**Task item:** For the listing below, return the line containing "Fixpoint sprintf (f", the line containing "Record Pos := mkPos", and all lines in between, exactly as written and nothing else.

**Input material:**
_ _ _ _ _

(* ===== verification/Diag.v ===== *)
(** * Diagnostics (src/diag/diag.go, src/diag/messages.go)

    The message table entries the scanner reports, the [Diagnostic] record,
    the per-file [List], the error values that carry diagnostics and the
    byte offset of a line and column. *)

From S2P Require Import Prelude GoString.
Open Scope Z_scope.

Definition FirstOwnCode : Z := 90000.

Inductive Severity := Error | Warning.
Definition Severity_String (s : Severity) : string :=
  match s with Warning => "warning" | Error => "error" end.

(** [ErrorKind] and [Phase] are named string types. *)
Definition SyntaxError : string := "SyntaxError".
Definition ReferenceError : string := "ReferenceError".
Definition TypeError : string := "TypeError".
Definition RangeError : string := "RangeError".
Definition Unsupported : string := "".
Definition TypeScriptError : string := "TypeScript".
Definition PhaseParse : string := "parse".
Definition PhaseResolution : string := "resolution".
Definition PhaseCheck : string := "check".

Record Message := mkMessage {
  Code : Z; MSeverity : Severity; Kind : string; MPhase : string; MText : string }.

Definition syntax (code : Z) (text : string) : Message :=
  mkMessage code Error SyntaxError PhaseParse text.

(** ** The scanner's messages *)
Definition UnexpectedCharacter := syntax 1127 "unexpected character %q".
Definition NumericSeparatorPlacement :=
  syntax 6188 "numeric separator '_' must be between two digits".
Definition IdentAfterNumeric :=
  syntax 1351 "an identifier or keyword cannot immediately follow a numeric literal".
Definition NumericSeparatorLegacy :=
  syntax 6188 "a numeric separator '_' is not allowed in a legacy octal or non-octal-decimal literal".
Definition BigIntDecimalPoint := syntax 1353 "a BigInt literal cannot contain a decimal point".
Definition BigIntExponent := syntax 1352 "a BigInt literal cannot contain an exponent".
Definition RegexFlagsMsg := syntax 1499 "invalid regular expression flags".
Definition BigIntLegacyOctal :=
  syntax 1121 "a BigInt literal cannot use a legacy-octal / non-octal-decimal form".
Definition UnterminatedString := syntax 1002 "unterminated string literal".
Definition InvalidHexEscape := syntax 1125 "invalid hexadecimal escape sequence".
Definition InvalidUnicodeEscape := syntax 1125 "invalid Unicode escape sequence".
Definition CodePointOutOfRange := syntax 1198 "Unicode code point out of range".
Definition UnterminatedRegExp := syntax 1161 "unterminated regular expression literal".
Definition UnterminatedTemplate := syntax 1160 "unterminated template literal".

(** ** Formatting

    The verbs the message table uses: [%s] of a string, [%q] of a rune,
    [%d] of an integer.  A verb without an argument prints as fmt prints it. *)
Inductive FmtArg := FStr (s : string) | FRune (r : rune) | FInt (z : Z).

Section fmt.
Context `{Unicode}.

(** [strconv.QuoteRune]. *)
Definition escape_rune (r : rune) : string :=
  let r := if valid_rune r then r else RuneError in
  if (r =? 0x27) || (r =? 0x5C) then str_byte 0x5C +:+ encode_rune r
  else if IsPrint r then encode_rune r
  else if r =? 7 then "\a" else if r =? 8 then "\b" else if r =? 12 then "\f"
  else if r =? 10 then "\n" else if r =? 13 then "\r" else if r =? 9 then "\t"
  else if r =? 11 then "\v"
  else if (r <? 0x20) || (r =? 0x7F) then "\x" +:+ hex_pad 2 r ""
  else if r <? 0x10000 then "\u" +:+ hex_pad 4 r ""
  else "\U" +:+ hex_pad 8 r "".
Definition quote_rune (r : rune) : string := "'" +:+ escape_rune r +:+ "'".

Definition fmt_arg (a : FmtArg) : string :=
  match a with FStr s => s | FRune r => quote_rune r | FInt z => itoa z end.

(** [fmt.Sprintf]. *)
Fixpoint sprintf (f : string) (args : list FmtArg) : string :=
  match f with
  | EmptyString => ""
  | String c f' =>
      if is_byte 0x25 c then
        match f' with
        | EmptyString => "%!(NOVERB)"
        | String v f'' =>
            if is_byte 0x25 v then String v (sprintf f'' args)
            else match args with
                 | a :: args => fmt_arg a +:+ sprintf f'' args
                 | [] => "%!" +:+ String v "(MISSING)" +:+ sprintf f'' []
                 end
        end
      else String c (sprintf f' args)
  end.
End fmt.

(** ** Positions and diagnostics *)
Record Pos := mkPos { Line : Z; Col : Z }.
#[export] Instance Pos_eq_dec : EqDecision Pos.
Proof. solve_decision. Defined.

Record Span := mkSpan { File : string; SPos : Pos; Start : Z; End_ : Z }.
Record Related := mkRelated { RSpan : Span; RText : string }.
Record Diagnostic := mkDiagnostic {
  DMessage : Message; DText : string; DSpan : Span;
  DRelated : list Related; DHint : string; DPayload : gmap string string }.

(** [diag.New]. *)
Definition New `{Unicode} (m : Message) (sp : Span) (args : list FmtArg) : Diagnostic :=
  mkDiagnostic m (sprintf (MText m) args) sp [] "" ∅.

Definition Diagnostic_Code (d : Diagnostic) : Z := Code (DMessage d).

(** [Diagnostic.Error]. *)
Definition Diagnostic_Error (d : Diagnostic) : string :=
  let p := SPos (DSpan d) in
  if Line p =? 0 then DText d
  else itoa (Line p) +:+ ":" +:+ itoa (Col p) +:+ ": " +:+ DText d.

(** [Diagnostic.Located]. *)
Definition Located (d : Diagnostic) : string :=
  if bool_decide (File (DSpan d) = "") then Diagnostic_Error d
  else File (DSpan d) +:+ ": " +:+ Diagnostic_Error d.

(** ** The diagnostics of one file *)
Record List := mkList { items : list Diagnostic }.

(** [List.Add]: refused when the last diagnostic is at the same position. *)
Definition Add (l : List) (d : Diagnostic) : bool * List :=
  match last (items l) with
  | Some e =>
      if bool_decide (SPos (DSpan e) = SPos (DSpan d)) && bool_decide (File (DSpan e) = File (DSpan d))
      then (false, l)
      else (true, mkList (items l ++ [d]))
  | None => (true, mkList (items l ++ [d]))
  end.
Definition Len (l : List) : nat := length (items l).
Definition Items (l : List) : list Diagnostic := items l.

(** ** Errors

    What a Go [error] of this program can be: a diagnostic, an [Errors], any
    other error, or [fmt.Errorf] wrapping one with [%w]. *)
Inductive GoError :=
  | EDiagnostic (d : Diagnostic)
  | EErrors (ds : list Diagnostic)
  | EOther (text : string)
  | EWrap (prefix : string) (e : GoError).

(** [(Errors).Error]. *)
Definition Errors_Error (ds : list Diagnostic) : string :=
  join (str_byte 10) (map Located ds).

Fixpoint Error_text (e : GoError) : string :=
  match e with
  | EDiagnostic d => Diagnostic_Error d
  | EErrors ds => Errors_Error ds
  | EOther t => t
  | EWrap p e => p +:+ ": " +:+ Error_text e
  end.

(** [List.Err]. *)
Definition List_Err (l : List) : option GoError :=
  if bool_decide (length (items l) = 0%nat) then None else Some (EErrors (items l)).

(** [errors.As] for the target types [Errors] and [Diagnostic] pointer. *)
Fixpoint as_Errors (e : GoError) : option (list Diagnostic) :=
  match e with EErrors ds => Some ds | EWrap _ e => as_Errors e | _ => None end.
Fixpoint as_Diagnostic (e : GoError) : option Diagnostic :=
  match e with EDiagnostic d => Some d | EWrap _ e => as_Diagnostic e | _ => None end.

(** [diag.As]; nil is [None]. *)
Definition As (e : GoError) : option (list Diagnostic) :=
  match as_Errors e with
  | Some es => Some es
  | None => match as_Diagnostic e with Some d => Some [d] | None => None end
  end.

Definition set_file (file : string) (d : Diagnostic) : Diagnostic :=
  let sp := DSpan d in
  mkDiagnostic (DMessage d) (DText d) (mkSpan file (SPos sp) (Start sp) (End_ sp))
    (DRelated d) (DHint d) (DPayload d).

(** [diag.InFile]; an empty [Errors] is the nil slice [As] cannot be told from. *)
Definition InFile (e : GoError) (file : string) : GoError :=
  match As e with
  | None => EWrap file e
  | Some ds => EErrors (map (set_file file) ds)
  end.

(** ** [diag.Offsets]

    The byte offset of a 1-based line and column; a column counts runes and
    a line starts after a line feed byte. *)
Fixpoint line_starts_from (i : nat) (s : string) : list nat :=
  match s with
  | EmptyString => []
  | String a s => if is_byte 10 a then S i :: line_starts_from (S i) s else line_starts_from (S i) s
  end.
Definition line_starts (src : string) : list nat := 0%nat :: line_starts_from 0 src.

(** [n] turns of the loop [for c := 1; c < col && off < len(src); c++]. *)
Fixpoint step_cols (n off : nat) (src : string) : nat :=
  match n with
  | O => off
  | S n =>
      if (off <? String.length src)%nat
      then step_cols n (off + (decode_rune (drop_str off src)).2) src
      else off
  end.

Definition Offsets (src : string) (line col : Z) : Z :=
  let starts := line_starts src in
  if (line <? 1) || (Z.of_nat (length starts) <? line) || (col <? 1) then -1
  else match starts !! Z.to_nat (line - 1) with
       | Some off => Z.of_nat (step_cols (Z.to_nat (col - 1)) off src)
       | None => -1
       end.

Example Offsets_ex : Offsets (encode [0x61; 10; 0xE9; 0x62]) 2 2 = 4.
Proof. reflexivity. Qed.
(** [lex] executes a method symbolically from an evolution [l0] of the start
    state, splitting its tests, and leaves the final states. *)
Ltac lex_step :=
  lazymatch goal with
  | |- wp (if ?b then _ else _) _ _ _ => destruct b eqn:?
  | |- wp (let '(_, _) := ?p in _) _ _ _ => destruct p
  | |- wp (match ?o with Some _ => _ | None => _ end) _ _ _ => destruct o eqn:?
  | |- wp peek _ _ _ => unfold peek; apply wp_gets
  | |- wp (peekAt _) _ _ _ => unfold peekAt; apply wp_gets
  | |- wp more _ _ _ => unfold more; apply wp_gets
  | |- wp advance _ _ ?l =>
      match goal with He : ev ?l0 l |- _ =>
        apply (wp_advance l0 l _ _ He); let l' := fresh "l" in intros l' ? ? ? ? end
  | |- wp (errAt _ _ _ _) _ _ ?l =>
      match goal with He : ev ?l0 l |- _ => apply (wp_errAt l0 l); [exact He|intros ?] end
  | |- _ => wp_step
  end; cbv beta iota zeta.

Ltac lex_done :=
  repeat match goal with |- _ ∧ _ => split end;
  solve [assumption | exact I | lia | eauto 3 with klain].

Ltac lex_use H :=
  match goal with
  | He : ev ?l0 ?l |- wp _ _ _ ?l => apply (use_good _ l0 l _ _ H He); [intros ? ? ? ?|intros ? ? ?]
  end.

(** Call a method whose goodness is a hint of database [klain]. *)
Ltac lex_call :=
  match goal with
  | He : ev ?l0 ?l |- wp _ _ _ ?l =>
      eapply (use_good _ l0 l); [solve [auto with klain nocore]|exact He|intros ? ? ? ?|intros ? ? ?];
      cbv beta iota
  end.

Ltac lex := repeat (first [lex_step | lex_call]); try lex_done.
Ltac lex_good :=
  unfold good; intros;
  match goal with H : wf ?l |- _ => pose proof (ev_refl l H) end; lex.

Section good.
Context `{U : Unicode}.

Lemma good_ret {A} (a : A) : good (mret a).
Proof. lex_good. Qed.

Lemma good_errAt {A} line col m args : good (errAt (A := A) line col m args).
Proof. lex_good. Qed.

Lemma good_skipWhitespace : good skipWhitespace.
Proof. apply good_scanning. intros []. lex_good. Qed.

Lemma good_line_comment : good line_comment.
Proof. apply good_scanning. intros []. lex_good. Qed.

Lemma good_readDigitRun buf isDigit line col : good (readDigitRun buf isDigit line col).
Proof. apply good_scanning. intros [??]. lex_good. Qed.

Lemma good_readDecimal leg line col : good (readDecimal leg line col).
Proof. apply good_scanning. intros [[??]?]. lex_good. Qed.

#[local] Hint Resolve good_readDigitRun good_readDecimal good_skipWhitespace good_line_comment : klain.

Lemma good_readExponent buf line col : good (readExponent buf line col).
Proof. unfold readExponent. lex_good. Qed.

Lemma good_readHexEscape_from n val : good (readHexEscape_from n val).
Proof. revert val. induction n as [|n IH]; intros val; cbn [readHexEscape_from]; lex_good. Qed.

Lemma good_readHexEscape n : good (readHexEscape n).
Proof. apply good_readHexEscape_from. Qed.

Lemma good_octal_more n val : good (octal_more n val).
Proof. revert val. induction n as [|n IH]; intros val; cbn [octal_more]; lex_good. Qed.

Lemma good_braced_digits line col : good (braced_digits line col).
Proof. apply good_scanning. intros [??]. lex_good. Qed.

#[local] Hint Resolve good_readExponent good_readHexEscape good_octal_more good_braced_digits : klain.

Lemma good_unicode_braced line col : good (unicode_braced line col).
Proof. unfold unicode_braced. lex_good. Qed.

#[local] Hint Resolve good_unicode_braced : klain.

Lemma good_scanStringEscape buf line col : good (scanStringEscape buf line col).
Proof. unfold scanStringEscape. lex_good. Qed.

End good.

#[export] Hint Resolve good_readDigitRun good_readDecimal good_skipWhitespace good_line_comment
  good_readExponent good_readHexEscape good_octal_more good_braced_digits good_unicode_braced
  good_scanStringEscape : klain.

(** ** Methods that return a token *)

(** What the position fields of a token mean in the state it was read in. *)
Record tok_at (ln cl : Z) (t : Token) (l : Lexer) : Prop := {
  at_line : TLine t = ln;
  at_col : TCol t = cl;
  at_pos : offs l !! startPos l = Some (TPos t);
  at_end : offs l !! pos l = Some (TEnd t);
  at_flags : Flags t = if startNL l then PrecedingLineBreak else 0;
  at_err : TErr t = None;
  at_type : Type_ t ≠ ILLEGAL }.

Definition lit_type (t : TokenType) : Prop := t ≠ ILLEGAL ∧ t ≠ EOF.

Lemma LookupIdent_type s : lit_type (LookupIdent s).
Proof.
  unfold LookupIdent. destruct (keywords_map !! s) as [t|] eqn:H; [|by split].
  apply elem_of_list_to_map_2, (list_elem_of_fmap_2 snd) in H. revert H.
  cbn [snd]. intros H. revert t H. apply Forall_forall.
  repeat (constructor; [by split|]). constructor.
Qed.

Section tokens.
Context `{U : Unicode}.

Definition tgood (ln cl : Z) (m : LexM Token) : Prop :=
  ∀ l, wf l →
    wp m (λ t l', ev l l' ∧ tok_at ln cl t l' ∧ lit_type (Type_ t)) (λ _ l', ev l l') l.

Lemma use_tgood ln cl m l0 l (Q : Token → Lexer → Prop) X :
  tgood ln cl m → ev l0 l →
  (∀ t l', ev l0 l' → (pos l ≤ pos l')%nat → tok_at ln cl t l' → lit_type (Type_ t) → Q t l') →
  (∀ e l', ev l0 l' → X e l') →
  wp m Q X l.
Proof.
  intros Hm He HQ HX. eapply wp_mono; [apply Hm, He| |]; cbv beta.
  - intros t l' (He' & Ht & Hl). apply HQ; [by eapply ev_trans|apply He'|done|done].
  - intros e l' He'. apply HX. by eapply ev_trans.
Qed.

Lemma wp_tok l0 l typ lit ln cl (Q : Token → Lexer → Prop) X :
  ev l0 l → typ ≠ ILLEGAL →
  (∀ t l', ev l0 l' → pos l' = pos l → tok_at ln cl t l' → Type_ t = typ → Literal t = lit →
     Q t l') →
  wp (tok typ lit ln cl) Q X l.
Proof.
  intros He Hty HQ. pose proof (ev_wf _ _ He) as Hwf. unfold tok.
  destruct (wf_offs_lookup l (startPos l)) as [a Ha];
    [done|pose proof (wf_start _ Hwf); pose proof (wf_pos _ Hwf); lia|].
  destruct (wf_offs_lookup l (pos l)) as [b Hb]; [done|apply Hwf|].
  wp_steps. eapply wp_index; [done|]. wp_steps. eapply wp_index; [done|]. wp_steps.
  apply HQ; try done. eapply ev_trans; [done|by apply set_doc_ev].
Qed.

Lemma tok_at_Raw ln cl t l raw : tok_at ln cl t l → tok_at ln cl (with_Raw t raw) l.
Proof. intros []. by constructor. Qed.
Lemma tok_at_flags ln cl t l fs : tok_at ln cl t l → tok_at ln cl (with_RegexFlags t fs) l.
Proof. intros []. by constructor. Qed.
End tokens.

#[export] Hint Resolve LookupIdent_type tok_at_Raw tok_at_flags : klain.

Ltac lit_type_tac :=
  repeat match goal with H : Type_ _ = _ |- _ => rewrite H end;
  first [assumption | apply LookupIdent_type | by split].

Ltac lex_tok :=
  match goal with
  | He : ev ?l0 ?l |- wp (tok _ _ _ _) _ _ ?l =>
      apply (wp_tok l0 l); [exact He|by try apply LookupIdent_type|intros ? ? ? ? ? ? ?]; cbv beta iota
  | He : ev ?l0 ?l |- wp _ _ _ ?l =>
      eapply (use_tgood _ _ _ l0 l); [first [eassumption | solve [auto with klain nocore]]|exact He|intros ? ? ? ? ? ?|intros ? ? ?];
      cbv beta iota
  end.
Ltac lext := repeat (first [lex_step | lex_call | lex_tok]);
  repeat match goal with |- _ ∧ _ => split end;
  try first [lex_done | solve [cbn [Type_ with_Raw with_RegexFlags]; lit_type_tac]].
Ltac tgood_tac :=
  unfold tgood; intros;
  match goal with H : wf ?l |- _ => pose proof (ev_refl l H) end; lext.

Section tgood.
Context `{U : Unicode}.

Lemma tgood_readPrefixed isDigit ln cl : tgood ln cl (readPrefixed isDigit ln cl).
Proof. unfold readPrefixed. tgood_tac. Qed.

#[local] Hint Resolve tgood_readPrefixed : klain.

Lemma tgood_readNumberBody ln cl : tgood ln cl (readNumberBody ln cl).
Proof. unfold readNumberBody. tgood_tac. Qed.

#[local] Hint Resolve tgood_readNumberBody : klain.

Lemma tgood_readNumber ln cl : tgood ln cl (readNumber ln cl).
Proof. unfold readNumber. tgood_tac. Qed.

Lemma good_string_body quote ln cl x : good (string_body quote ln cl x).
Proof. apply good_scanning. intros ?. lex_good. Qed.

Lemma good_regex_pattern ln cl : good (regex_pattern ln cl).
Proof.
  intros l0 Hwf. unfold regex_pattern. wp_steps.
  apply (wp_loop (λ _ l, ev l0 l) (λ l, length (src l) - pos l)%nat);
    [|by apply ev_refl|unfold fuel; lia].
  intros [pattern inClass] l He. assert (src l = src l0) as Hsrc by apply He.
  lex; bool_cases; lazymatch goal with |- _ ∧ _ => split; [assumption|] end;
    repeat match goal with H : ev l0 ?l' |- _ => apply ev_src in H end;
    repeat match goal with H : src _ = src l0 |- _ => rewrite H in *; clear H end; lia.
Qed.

_ _ _ _ _

**Answer space:**
Fixpoint sprintf (f : string) (args : list FmtArg) : string :=
  match f with
  | EmptyString => ""
  | String c f' =>
      if is_byte 0x25 c then
        match f' with
        | EmptyString => "%!(NOVERB)"
        | String v f'' =>
            if is_byte 0x25 v then String v (sprintf f'' args)
            else match args with
                 | a :: args => fmt_arg a +:+ sprintf f'' args
                 | [] => "%!" +:+ String v "(MISSING)" +:+ sprintf f'' []
                 end
        end
      else String c (sprintf f' args)
  end.
End fmt.

(** ** Positions and diagnostics *)
Record Pos := mkPos { Line : Z; Col : Z }.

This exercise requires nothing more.